Numa comunicação breve que apresentámos, intitulada "CEDA e Memória Alentejana : Espaços de Valorização da Memória" evocámos a grande figura do poeta-rei, o bejense Al Mouhatamid, nascido talvez ali ao lado do belo Pax Júlia… citamos um excerto, com que terminamos, onde justamente se evoca a figura do poeta-rei:
“Depois de Monforte e de Montemor-o-Novo este é o terceiro Congresso do Alentejo em participamos – depois de quase um dezena de participações anteriores - enquanto Centro de Estudos Documentais do Alentejo – Memória Colectiva e Cidadania e enquanto Memória Alentejana. A designação do Congresso não é, para nós, relevante, seja Alentejo XXI, seja sobre ou do Alentejo, isso pouco diferença faz. Para nós é, como sempre foi, o Congresso do Alentejo, da grande Pátria do Sul, ou se, quiserem, da Mátria Alentejana – terra de Liberdade e de esperança, catedral do Cante, do vinho, do pão, do queijo e do silêncio, Pátria do sonho e da beleza ancestral em todo este vasto território, paisagem humanizada ao longo de milénios por onde passaram as grandes civilizações vindas do Mediterrâneo, que acolheu príncipes e plebeus, nomeadamente quando Portugal, porque usufruindo e valorizando todo o legado civilizacional anterior, liderava esse grande processo histórico que foi a Expansão Marítima, onde capitanearam alguns filhos do Alentejo, e falo de Vasco da Gama, ou até, porventura de Colombo.Todo o vasto Património, quer seja imaterial, quer seja construído, histórico – os cacos como lhes chama Cláudio Torres atesta esse passado rico e diversificado – como revelam a passagem dos povos que da bacia mediterrânica navegavam até Mértola – então “o último Porto do Mediterrâneo” para trocarem o nosso minério e artesanato pelas especiarias. Mas o fulgor fez-se de comércio mas fez-se também de poesia, de pensamento. Como não recordar aqui hoje o grande figura do maior poeta luso-árabe – Al Mouhatamid Ibn Abbâd – nascido nesta grande urbe, em 1040, provavelmente aqui ao lado, na Casa dos Corvos, já desaparecida. Ele e mais de meia centenas de grandes figuras das letras que viveram no nosso território entre os sécs XI e XIII, portanto no dealbar da nacionalidade, foram os fundadores da génese da nossa lírica, tanto a nível da estrutura como temático, e tiveram a sua continuidade em D.Dinis, na lírica Camoniana, em Bernardim Ribeiro – natural do Torrão, Alcácer do Sal até chegarem a Fernando Pessoa, que diz em determinado trecho sobre a Ibéria e o Iberismo, talvez duma forma excessiva, mas muito acertada:
Nós Ibéricos, somos o cruzamento de duas civilizações – a romana e a árabe.

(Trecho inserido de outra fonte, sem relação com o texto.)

(* ===== verification/Answers.v ===== *)
(** * Positive answers

    [promised r]: the channels a node has answered with a success.  Only
    [complete_proposals] sends such an answer, to a proposal whose entry is
    committed; every other part of a handler is [silent].  [answers F c new]
    says so of a step, which does not take back what is applied: [F] is the whole log of the node, [c] its commit index
    afterwards, [new] the proposals the step adds. *)

From S2P Require Import Prelude Types Config Json Envelope Disk Wal SnapshotStore.
From S2P Require Import Node Roles Election Apply Replication Client Startup RunLoop.
From S2P Require Import NodeFacts ReplicationFacts StateMachine ApplyFacts ElectionFacts.
From S2P Require Import ReplicationSpec RaftProtocol.

Definition success_channel (e : Effect) : option nat :=
  match e with SendResp ch resp => if success resp then Some ch else None | _ => None end.
Definition promised (r : Raft) : list nat := omap success_channel (effects r).

Record silent (r r' : Raft) : Prop := {
  si_promised : promised r' = promised r;
  si_proposals : proposals r' ⊆ proposals r;
  si_applied : lastApplied r ≤ lastApplied r'
}.

(** The entry of a proposal is in the first [c] entries of [F]. *)
Definition fulfilled (F : list LogEntry) (c : Z) (p : proposal) : Prop :=
  p_term p ≠ 0 → 0 ≤ p_index p ≤ c ∧ term_at F (Z.to_nat (p_index p)) = p_term p.

Record answers (F : list LogEntry) (c : Z) (new : list proposal) (r r' : Raft) : Prop := {
  an_promised ch : ch ∈ promised r' → ch ∈ promised r ∨
    ∃ p, p ∈ proposals r ++ new ∧ p_respCh p = ch ∧ fulfilled F c p;
  an_proposals : proposals r' ⊆ proposals r ++ new;
  an_applied : lastApplied r ≤ lastApplied r'
}.

Lemma silent_refl r : silent r r.
Proof. by split. Qed.

Lemma silent_trans r1 r2 r3 : silent r1 r2 → silent r2 r3 → silent r1 r3.
Proof. intros [H1 H2 A1] [H3 H4 A2]. split; [congruence|set_solver|lia]. Qed.

(** The fields a silent step may touch, and does not. *)
Lemma silent_frame r r' :
  effects r' = effects r → proposals r' = proposals r → lastApplied r' = lastApplied r →
  silent r r'.
Proof.
  intros He Hp Ha. split; [|by rewrite Hp|by rewrite Ha]. unfold promised. by rewrite He.
Qed.

Ltac silent_update := apply silent_frame; reflexivity.

Lemma promised_app r es :
  omap success_channel es = [] → promised (r <| effects ::= λ l, l ++ es |>) = promised r.
Proof. intros He. unfold promised. rsimpl. by rewrite omap_app, He, app_nil_r. Qed.

Lemma silent_emit e r : success_channel e = None → silent r (emit e r).
Proof.
  intros He. split; [|done|done]. unfold emit. apply promised_app. simpl. by rewrite He.
Qed.

Lemma silent_emits {A} (f : A → Effect) l r :
  (∀ x, success_channel (f x) = None) → silent r (for_each l (λ x, emit (f x)) r).
Proof.
  intros Hf. rewrite for_each_emit. split; [|done|done]. apply promised_app. by apply omap_map_none.
Qed.

Lemma silent_wal op r : silent r (wal_try op r).
Proof. rewrite wal_try_frame. silent_update. Qed.

Lemma silent_broadcast r : silent r (broadcastHeartbeats r).
Proof. by apply silent_emits. Qed.

Lemma silent_follower t r : silent r (transitionToFollower t r).
Proof.
  rewrite transitionToFollower_frame. split; rsimpl; [|set_solver|done]. unfold promised. rsimpl.
  rewrite omap_app, (omap_map_none success_channel step_down_answer) by done.
  by rewrite app_nil_r.
Qed.

#[export] Hint Resolve silent_refl silent_wal silent_broadcast silent_follower : raft.

Section Handlers.
Context {PC : ProtoCodec} {DL : Dialer}.

Lemma silent_leader r : silent r (transitionToLeader r).
Proof.
  unfold transitionToLeader. case_bool_decide; [apply silent_refl|]. cbv zeta.
  eapply silent_trans; [|by apply silent_emit].
  eapply silent_trans; [|apply silent_broadcast].
  match goal with |- context [init_progress ?i ?x] => set (r1 := init_progress i x) end.
  assert (H1 : silent r r1).
  { unfold r1. destruct (connectToPeersLocked_frame (r <| state := Leader |> <| timer_armed := false |>))
      as (g & ->). match goal with |- context [init_progress ?i ?x] =>
      destruct (init_progress_frame i x) as (n & m & ->) end. silent_update. }
  clearbody r1. destruct EncodeNoopEntry; [|done].
  eapply silent_trans; [exact H1|]. eapply silent_trans; [|apply silent_wal]. silent_update.
Qed.

Lemma silent_toCandidate r : silent r (transitionToCandidate r).
Proof.
  unfold transitionToCandidate. cbv zeta. eapply silent_trans.
  2:{ unfold startElection. case_bool_decide; [apply silent_leader|by apply silent_emits]. }
  eapply silent_trans; [|apply silent_wal]. silent_update.
Qed.

Lemma silent_timeout r : silent r (electionTimeout r).
Proof.
  unfold electionTimeout. cbv zeta. set (r1 := r <| timer_armed := false |>).
  apply (silent_trans r r1); [silent_update|]. clearbody r1.
  destruct (_ && _); [|destruct (isJoining r1); [silent_update|apply silent_refl]].
  unfold startPreVote. cbv zeta.
  match goal with |- context [transitionToCandidate ?x] => set (r2 := x) end.
  apply (silent_trans r1 r2); [silent_update|]. clearbody r2.
  case_bool_decide; [apply silent_toCandidate|by apply silent_emits].
Qed.

Lemma silent_requestVote req r : silent r (processRequestVote req r).2.
Proof.
  unfold processRequestVote. destruct (_ <? _); [apply silent_refl|].
  destruct (not_a_member _ _); [apply silent_refl|]. cbv zeta.
  match goal with |- context [logOK ?x _] => set (r1 := x) end.
  assert (H1 : silent r r1)
    by (unfold r1; destruct (_ <? _); [apply silent_follower|apply silent_refl]).
  clearbody r1. destruct (_ && _); [|done]. cbn [snd].
  eapply silent_trans; [exact H1|]. eapply silent_trans; [|apply silent_wal]. silent_update.
Qed.

Lemma silent_preVoteResponse p resp r : silent r (processPreVoteResponse p resp r).
Proof.
  unfold processPreVoteResponse. destruct (_ && _); [|apply silent_refl]. cbv zeta.
  destruct (vote_majority _ _); [|silent_update].
  eapply silent_trans; [|apply silent_toCandidate]. silent_update.
Qed.

Lemma silent_voteResponse p resp r : silent r (processRequestVoteResponse p resp r).
Proof.
  unfold processRequestVoteResponse. destruct (_ <? _); [apply silent_follower|].
  destruct (_ && _); [|apply silent_refl]. cbv zeta.
  destruct (vote_majority _ _); [|silent_update].
  eapply silent_trans; [|apply silent_leader]. silent_update.
Qed.

Lemma silent_follow_leader t l r : silent r (follow_leader t l r).
Proof.
  unfold follow_leader. cbv zeta.
  match goal with |- context [bool_decide (state ?x = Candidate)] => set (r1 := x) end.
  assert (H1 : silent r r1)
    by (unfold r1; destruct (_ <? _); [apply silent_follower|apply silent_refl]).
  clearbody r1. eapply silent_trans; [exact H1|].
  case_bool_decide; [|silent_update].
  apply (silent_trans r1 (transitionToFollower t r1)); [apply silent_follower|].
  generalize (transitionToFollower t r1). intros r2. silent_update.
Qed.

Lemma silent_append_entries es r : silent r (for_each es append_entry r).
Proof. destruct (append_entries_frame es r) as (l & d & ->). silent_update. Qed.

(** ** Applying *)

Lemma silent_loop n r :
  plain_log r → lastApplied r ≤ lastApplied (apply_loop n r) → silent r (apply_loop n r).
Proof. intros Hp. destruct (apply_loop_plain n r Hp) as (k & t & a & ->). by split. Qed.

Lemma silent_takeSnapshot r : silent r (takeSnapshot r).
Proof. destruct (takeSnapshot_cases r) as [[d ->]|(w & d & ->)]; silent_update. Qed.
End Handlers.

(** ** Composition *)

Lemma answers_silent F c r r' : silent r r' → answers F c [] r r'.
Proof.
  intros [Hp Hs Ha]. split; [|by rewrite app_nil_r|done]. intros ch. rewrite Hp. by left.
Qed.

Lemma answers_trans F c new r1 r2 r3 :
  answers F c new r1 r2 → answers F c [] r2 r3 → answers F c new r1 r3.
Proof.
  intros [P1 S1 A1] [P2 S2 A2]. rewrite app_nil_r in S2. split; [|set_solver|lia].
  intros ch [Hin|(p & Hp & Hch & Hf)]%P2; [by apply P1|].
  rewrite app_nil_r in Hp. right. exists p. split; [set_solver|done].
Qed.

Lemma answers_le F c c' new r r' : c ≤ c' → answers F c new r r' → answers F c' new r r'.
Proof.
  intros Hc [P S A]. split; [|done|done]. intros ch [?|(p & Hp & Hch & Hf)]%P; [by left|right].
  exists p. split_and!; [done|done|]. intros H0. destruct (Hf H0). split; [lia|done].
Qed.

(** A proposal that is added by a silent step. *)
Lemma answers_propose F c p r r' :
  promised r' = promised r → proposals r' = proposals r ++ [p] →
  lastApplied r' = lastApplied r → answers F c [p] r r'.
Proof. intros Hp Hs Ha. split; [intros ch; rewrite Hp; by left|by rewrite Hs|by rewrite Ha]. Qed.

(** The positive answers of [complete_proposals]. *)
Lemma complete_answers F c r :
  commitIndex r ≤ c →
  (∀ i, getEntryTerm r i ≠ 0 → i ≤ commitIndex r →
     0 ≤ i ∧ term_at F (Z.to_nat i) = getEntryTerm r i) →
  answers F c [] r (complete_proposals r).
Proof.
  intros Hc HF. unfold complete_proposals. cbv zeta. rewrite for_each_emit. split.
  - unfold promised. rsimpl. rewrite omap_app. intros ch [?|Hin]%elem_of_app; [by left|right].
    apply list_elem_of_omap in Hin as (e & He & Hs).
    apply list_elem_of_fmap in He as (p & -> & [Hle Hp]%list_elem_of_filter).
    destruct (Z.eqb_spec (p_term p) (getEntryTerm r (p_index p))) as [Ht|]; [|done].
    injection Hs as <-. exists p. rewrite app_nil_r. split_and!; [done|done|].
    intros H0. rewrite Ht in *. destruct (HF (p_index p)); [done|done|]. split; [lia|done].
  - rsimpl. rewrite app_nil_r. intros p [_ Hp]%list_elem_of_filter. done.
  - done.
Qed.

Somos, por isso, mais complexos e fecundos… Vinguemos a derrota que os do Norte infligiram aos Árabes nossos maiores. Expiemos o crime que cometemos, ao expulsar da Península os árabes que a civilizaram
Este bejense ilustre, que foi Rei em Sevilha, governando a mais importante Taifa de então, figura nas Mil e Uma Noite porque é de facto um grande poeta como se pode apreciar neste breve e poderoso poema, justamente intitulado,
Poder

Podermeu olfacto é teu odor delicioso
e o teu rosto o senhor dos olhos meus
por seres minha, mesmo depois do adeus
é que todos me chamam poderoso

embora tenha sofrido as consequências da sua tolerância governativa – fez acordos com os príncipes cristãos e uma filha sua – a princesa Zaida casou com Afonso VI de Leão e Castela, avô de Afonso Henriques. Al Mouhatamid acabou vencido pelos Amorávidas que não lhe perdoaram a tolerância religiosa e morreu no degredo em Aghmat, a Sul de Marraquexe, qual D. Sebastião, mas governou com a sabedoria D. João II, o Príncipe Perfeito ou com a justiça de D. Pedro ou a eloquência de Dinis ou de D. Duarte.Porque estão estas figuras e o seu tempo esquecidos, sonegados da nossa Memória?... não obstante o excelente trabalho que na esteira de António Borges Coelho, Cláudio Torres, Santiago Macias e outros têm desenvolvido no âmbito do Campo Arqueológico de Mértola – com grande prestígio internacional - e inclusive a sua revista Arquelogia Medieval, das mais conceituadas a nível europeu. Isto para não falar de todo o trabalho de Adalberto Alves, que nos devolveu a beleza da grande produção poética de então, génese da nossa lírica, ou o estudo e revitalização da construção em Taipa, entre outros, pelo arquitecto José Alberto Alegria, actual cônsul de Marrocos no Algarve.”